= DATA SHOWN =
━━━━━━━━

Lemma thread_lanes_gates gates : Permutation (thread_lanes gates ≫= lane_gates) gates.*2.
Proof.
  unfold thread_lanes. rewrite sort_by_perm.
  transitivity ((group_by fst gates ≫= @snd str (list (str * list LearningExample))).*2); [|by rewrite group_by_values].
  assert (H : ∀ d : list (str * list (str * list LearningExample)), Permutation (((λ '(t, gs), {| ln_thread := t; ln_taken := []; ln_queue := thread_queue gs.*2 |}) <$> d) ≫= lane_gates)
                               (d ≫= snd).*2); [|apply H].
  induction d as [|[t gs] d IH]; [done|]. cbn [fmap list_fmap mbind list_bind].
  rewrite fmap_app, <- IH. unfold lane_gates at 1. cbn [ln_taken ln_queue app]. by rewrite thread_queue_perm.
Qed.

Lemma same_lane_gates ls ls' : Forall2 same_lane ls ls' → ls ≫= lane_gates = ls' ≫= lane_gates.
Proof. induction 1 as [|a b l l' (_ & Hab & _) _ IH]; [done|]. cbn. unfold lane_gates at 1 3. by rewrite Hab, IH. Qed.

Lemma queued_gates ls : Forall (λ l, ln_taken l = []) ls → queued ls = length (ls ≫= lane_gates).
Proof.
  induction 1 as [|l ls Hl _ IH]; [done|]. rewrite queued_cons, IH. cbn. unfold lane_gates at 2. rewrite Hl. by rewrite length_app.
Qed.

(** The loop runs to its end, and says what it took. *)
Lemma corpus_run max examples gates :
  0 < max → res_map (ordered_gate max) (group_by le_injection_id examples) = Ok gates →
  ∃ ls s r, take_gates (length gates) (thread_lanes gates) [] max = Some (ls, s, r) ∧ 0 ≤ r ∧ Forall (blocked ls r) ls ∧
    Forall2 same_lane (thread_lanes gates) ls ∧ r + zlen s = max ∧ Permutation (given ls) s.
Proof.
  intros Hmax Hgates. destruct (ordered_gates_spec _ _ _ Hgates) as [_ Hwhole].
  assert (Htaken : Forall (λ l, ln_taken l = []) (thread_lanes gates)).
  { apply Forall_forall. intros l Hl. by apply lanes_spec in Hl as [? _]. }
  destruct (take_gates_spec (length gates) (thread_lanes gates) [] max) as (ls & s & r & Hrun & Hr & Hb & H2 & Hz & new & -> & Hp).
  - rewrite queued_gates by done. by rewrite thread_lanes_gates, length_fmap.
  - lia.
  - apply Forall_forall. intros l (_ & Hq & _)%lanes_spec. apply Forall_forall. intros g Hg. rewrite Hq in Hg.
    apply list_elem_of_fmap in Hg as (x & -> & [_ Hx]%list_elem_of_filter). by apply Hwhole.
  - intros _. exists 0%nat. eapply Forall_impl; [exact Htaken|]. intros l Hl. left. by rewrite Hl.
  - lia.
  - exists ls, new, r. cbn [app] in *. change (zlen (@nil LearningExample)) with 0 in Hz.
    split_and!; [done..|lia|]. rewrite Hp.
    assert (given (thread_lanes gates) = []) as ->; [|done].
    clear -Htaken. induction Htaken as [|l ls Hl _ IH]; [done|]. rewrite given_cons, Hl, IH. done.
Qed.

(** What stayed in the queues. *)
Definition left_over (lanes : list lane) : list LearningExample := lanes ≫= λ l, concat (ln_queue l).

Lemma gates_split lanes : Permutation (concat (lanes ≫= lane_gates)) (given lanes ++ left_over lanes).
Proof.
  induction lanes as [|l ls IH]; [done|]. rewrite given_cons.
  change ((l :: ls) ≫= lane_gates) with (lane_gates l ++ (ls ≫= lane_gates)).
  change (left_over (l :: ls)) with (concat (ln_queue l) ++ left_over ls).
  unfold lane_gates at 1. rewrite !concat_app, IH. rewrite <- !(assoc_L (++)). f_equiv.
  rewrite !(assoc_L (++)). f_equiv. apply Permutation_app_comm.
Qed.

Lemma left_over_gate lanes b g q : b ∈ lanes → ln_queue b = g :: q → zlen g ≤ zlen (left_over lanes).
Proof.
  induction lanes as [|l ls IH]; [by intros ?%elem_of_nil|].
  change (left_over (l :: ls)) with (concat (ln_queue l) ++ left_over ls). rewrite zlen_app.
  pose proof (zlen_nonneg (left_over ls)). pose proof (zlen_nonneg (concat (ln_queue l))).
  intros [->|Hb]%elem_of_cons Hq; [|specialize (IH Hb Hq); lia].
  rewrite Hq. cbn [concat]. rewrite zlen_app. pose proof (zlen_nonneg (concat q)). lia.
Qed.

(** When everything fits, nothing stays behind. *)
Lemma fits_all lanes r :
  Forall (blocked lanes r) lanes → zlen (left_over lanes) ≤ r → left_over lanes = [].
Proof.
  intros Hb Hr. assert (Hq : ∀ b, b ∈ lanes → ln_queue b = []).
  { intros b Hin. eapply (proj1 (Forall_forall _ _)) in Hb; [|exact Hin]. unfold blocked in Hb.
    destruct (ln_queue b) as [|g q] eqn:E; [done|]. pose proof (left_over_gate _ _ _ _ Hin E).
    pose proof (later_nonneg (length (ln_taken b)) lanes). lia. }
  clear -Hq. induction lanes as [|l ls IH]; [done|].
  change (left_over (l :: ls)) with (concat (ln_queue l) ++ left_over ls).
  rewrite (Hq l) by (by left). rewrite IH; [done|]. intros; apply Hq; by right.
Qed.

Section corpus.
Context {SH : Sha256}.

(** C17: The optimization corpus.  For a positive maximum, the loop always ends.
    A corpus is made of whole gates: the threads' gates are exactly the
    examples, each thread offers its own alternating the newest and the oldest
    left, and gives a prefix of that queue.  The corpus is what was given; it
    never exceeds the maximum and is everything when everything fits.  It is
    maximal and fair: where a thread stopped, its next gate is larger than the
    room left at the end together with all that any thread gave in later turns;
    and the strata count what each thread had and gave. *)
Theorem corpus_balanced (examples : list LearningExample) (boundaries : list ShareBoundary) (max : Z) :
  0 < max →
  balanced_corpus examples boundaries max ≠ Err FuelExhausted
  ∧ ∀ c, balanced_corpus examples boundaries max = Ok c →
    ∃ lanes : list lane,
      (Permutation (concat (lanes ≫= lane_gates)) examples
       ∧ (∀ l g, l ∈ lanes → g ∈ lane_gates l → whole_gate examples (ln_thread l) g)
       ∧ (∀ l, l ∈ lanes → ∃ gs, StronglySorted (λ a b, chronological_leb a b = true) gs
                                 ∧ lane_gates l = spread (length gs) true gs))
      ∧ (Permutation (bc_examples c) (given lanes)
         ∧ zlen (bc_examples c) ≤ max
         ∧ (zlen examples ≤ max → Permutation (bc_examples c) examples)
         ∧ Forall (blocked lanes (max - zlen (bc_examples c))) lanes)
      ∧ (λ t, (th_thread_id t, th_available t, th_selected t, th_selected_gates t)) <$> bc_threads c =
        (λ l, (ln_thread l, zsum (zlen <$> lane_gates l), zsum (zlen <$> ln_taken l), zlen (ln_taken l))) <$> lanes.
Proof.
  intros Hmax. unfold balanced_corpus. destruct (res_map _ _) as [gates|e] eqn:Hgates; cbn [mbind res_bind].
  2:{ split; [|done]. intros [= ->]. apply res_map_Err in Hgates as ([i rows] & _ & He). unfold ordered_gate in He.
      destruct (remove_dups _) as [|t [|]]; [done| |done]. apply bind_Err in He as [[_ He]%guard_Err|(? & _ & He)]; done. }
  destruct (corpus_run _ _ _ Hmax Hgates) as (lanes & s & r & -> & Hr & Hb & Hsame & Hz & Hp). split; [done|].
  intros c [= <-]. cbn [bc_examples bc_threads]. exists lanes.
  destruct (ordered_gates_spec _ _ _ Hgates) as [Hall Hwhole].
  assert (Hlane : ∀ l, l ∈ lanes → ∃ l0, l0 ∈ thread_lanes gates ∧ ln_thread l = ln_thread l0 ∧ lane_gates l = ln_queue l0).
  { intros l Hl. apply list_elem_of_lookup in Hl as [n Hn]. destruct (Forall2_lookup_r _ _ _ _ _ Hsame Hn) as (l0 & Hl0 & Ht & Hg & _).
    apply list_elem_of_lookup_2 in Hl0. exists l0. split_and!; [done..|]. destruct (lanes_spec _ _ Hl0) as [Hnil _].
    unfold lane_gates. by rewrite Hg, Hnil. }
  assert (Hgates' : Permutation (lanes ≫= lane_gates) gates.*2) by (by rewrite <- (same_lane_gates _ _ Hsame), thread_lanes_gates).
  assert (Hsel : Permutation (sort_by selected_leb s) (given lanes)) by (by rewrite sort_by_perm, Hp).
  assert (Hlen : zlen (sort_by selected_leb s) = zlen s) by (unfold zlen; by rewrite sort_by_perm).
  assert (Hconcat : Permutation (concat (lanes ≫= lane_gates)) examples).
  { rewrite <- Hall. assert (concat gates.*2 = gates ≫= snd) as <-; [|by rewrite Hgates'].
    clear. induction gates as [|x gates IH]; [done|]. cbn. by rewrite IH. }
  split_and!; [done| | |done|lia| | |].
  - intros l g Hl Hg. destruct (Hlane l Hl) as (l0 & Hl0 & -> & E). rewrite E in Hg.
    destruct (lanes_spec _ _ Hl0) as (_ & Hq & _). rewrite Hq in Hg.
    apply list_elem_of_fmap in Hg as (x & -> & [<- Hx]%list_elem_of_filter). by apply Hwhole.
  - intros l Hl. destruct (Hlane l Hl) as (l0 & Hl0 & _ & ->). by destruct (lanes_spec _ _ Hl0) as (_ & _ & ?).
  - intros Hfit. rewrite Hsel, <- Hconcat, gates_split. rewrite (fits_all lanes r Hb); [by rewrite app_nil_r|].
    assert (zlen examples = zlen (given lanes) + zlen (left_over lanes)) by (unfold zlen; rewrite <- Hconcat, gates_split, length_app; lia).
    assert (zlen (given lanes) = zlen s) by (unfold zlen; by rewrite Hp). lia.
  - rewrite Hlen. by replace (max - zlen s) with r by lia.
  - rewrite <- list_fmap_compose. apply list_fmap_ext. intros n l Hl%list_elem_of_lookup_2.
    destruct (Hlane l Hl) as (l0 & Hl0 & Ht & ->). destruct (lanes_spec _ _ Hl0) as (_ & Hq & _).
    assert (Hsum : zsum (zlen <$> ln_queue l0) = zsum (zlen <$> (filter (λ g, g.1 = ln_thread l0) gates).*2)).
    { apply zsum_perm. by rewrite Hq. }
    unfold compose. cbn [th_thread_id th_available th_selected th_selected_gates stratum]. by rewrite Ht, Hsum.
Qed.
End corpus.

(** Three gates of two threads with room for three examples: the newest and
    the largest gate of the first thread goes in, then the second thread's
    single example, and the first thread's oldest gate no longer fits. *)
Definition corpus_sample_sha : Sha256 := {| sha256_hex := λ s, take 4 s |}.
Definition corpus_example (uid : string) (injection : uuid) (thread : option uuid) (ts : Z) : LearningExample := {|
  le_event_uid := lit uid; le_injection_id := injection; le_memory_id := 7%N; le_ts := ts; le_features := [];
  le_baseline_bias := f0; le_target_injected := true; le_actor_weight := Dec 1 0; le_shown_as := shown_injected;
  le_body_tokens := 1; le_location_feature := None; le_location_weight := f0; le_thread_feature := None;
  le_thread_id := thread; le_where_feature := None; le_where_weight := f0; le_project_key := None |}.
Definition corpus_examples : list LearningExample :=
  [corpus_example "a" 1 (Some 1%N) 1; corpus_example "b" 1 (Some 1%N) 1; corpus_example "c" 2 (Some 1%N) 5;
   corpus_example "d" 2 (Some 1%N) 4; corpus_example "e" 3 None 2]%N.
Definition corpus_sample : BalancedCorpus :=
  match @balanced_corpus corpus_sample_sha corpus_examples [] 3 with
  | Ok c => c
  | Err _ => {| bc_examples := []; bc_share_boundaries := []; bc_fingerprint := []; bc_available := 0; bc_max_size := 0;
                bc_threads := [] |}
  end.

Lemma corpus_balanced_witness :
  le_event_uid <$> bc_examples corpus_sample = [lit "e"; lit "d"; lit "c"]
  ∧ ∃ lanes, Forall (blocked lanes 0) lanes ∧ Permutation (bc_examples corpus_sample) (given lanes).
Proof.
  split; [vm_compute; reflexivity|].
  assert (Hrun : @balanced_corpus corpus_sample_sha corpus_examples [] 3 = Ok corpus_sample) by (vm_compute; reflexivity).
  destruct (proj2 (@corpus_balanced corpus_sample_sha corpus_examples [] 3 ltac:(lia)) _ Hrun)
    as (lanes & _ & (Hp & _ & _ & Hb) & _).
  exists lanes. split; [|exact Hp]. assert (Hz : 3 - zlen (bc_examples corpus_sample) = 0) by (vm_compute; reflexivity).
  rewrite Hz in Hb. exact Hb.
Defined.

━━━━━━━━

= TASK INSTRUCTIONS =
From the records above, print exactly the lines that run from the line with "apply list_elem_of_fmap in Hg as (x & -> & [_" to the line with "induction lanes as [|l ls IH]; [done|]. rewrite", inclusive.

= THE COMPLETED TASK =
    apply list_elem_of_fmap in Hg as (x & -> & [_ Hx]%list_elem_of_filter). by apply Hwhole.
  - intros _. exists 0%nat. eapply Forall_impl; [exact Htaken|]. intros l Hl. left. by rewrite Hl.
  - lia.
  - exists ls, new, r. cbn [app] in *. change (zlen (@nil LearningExample)) with 0 in Hz.
    split_and!; [done..|lia|]. rewrite Hp.
    assert (given (thread_lanes gates) = []) as ->; [|done].
    clear -Htaken. induction Htaken as [|l ls Hl _ IH]; [done|]. rewrite given_cons, Hl, IH. done.
Qed.

(** What stayed in the queues. *)
Definition left_over (lanes : list lane) : list LearningExample := lanes ≫= λ l, concat (ln_queue l).

Lemma gates_split lanes : Permutation (concat (lanes ≫= lane_gates)) (given lanes ++ left_over lanes).
Proof.
  induction lanes as [|l ls IH]; [done|]. rewrite given_cons.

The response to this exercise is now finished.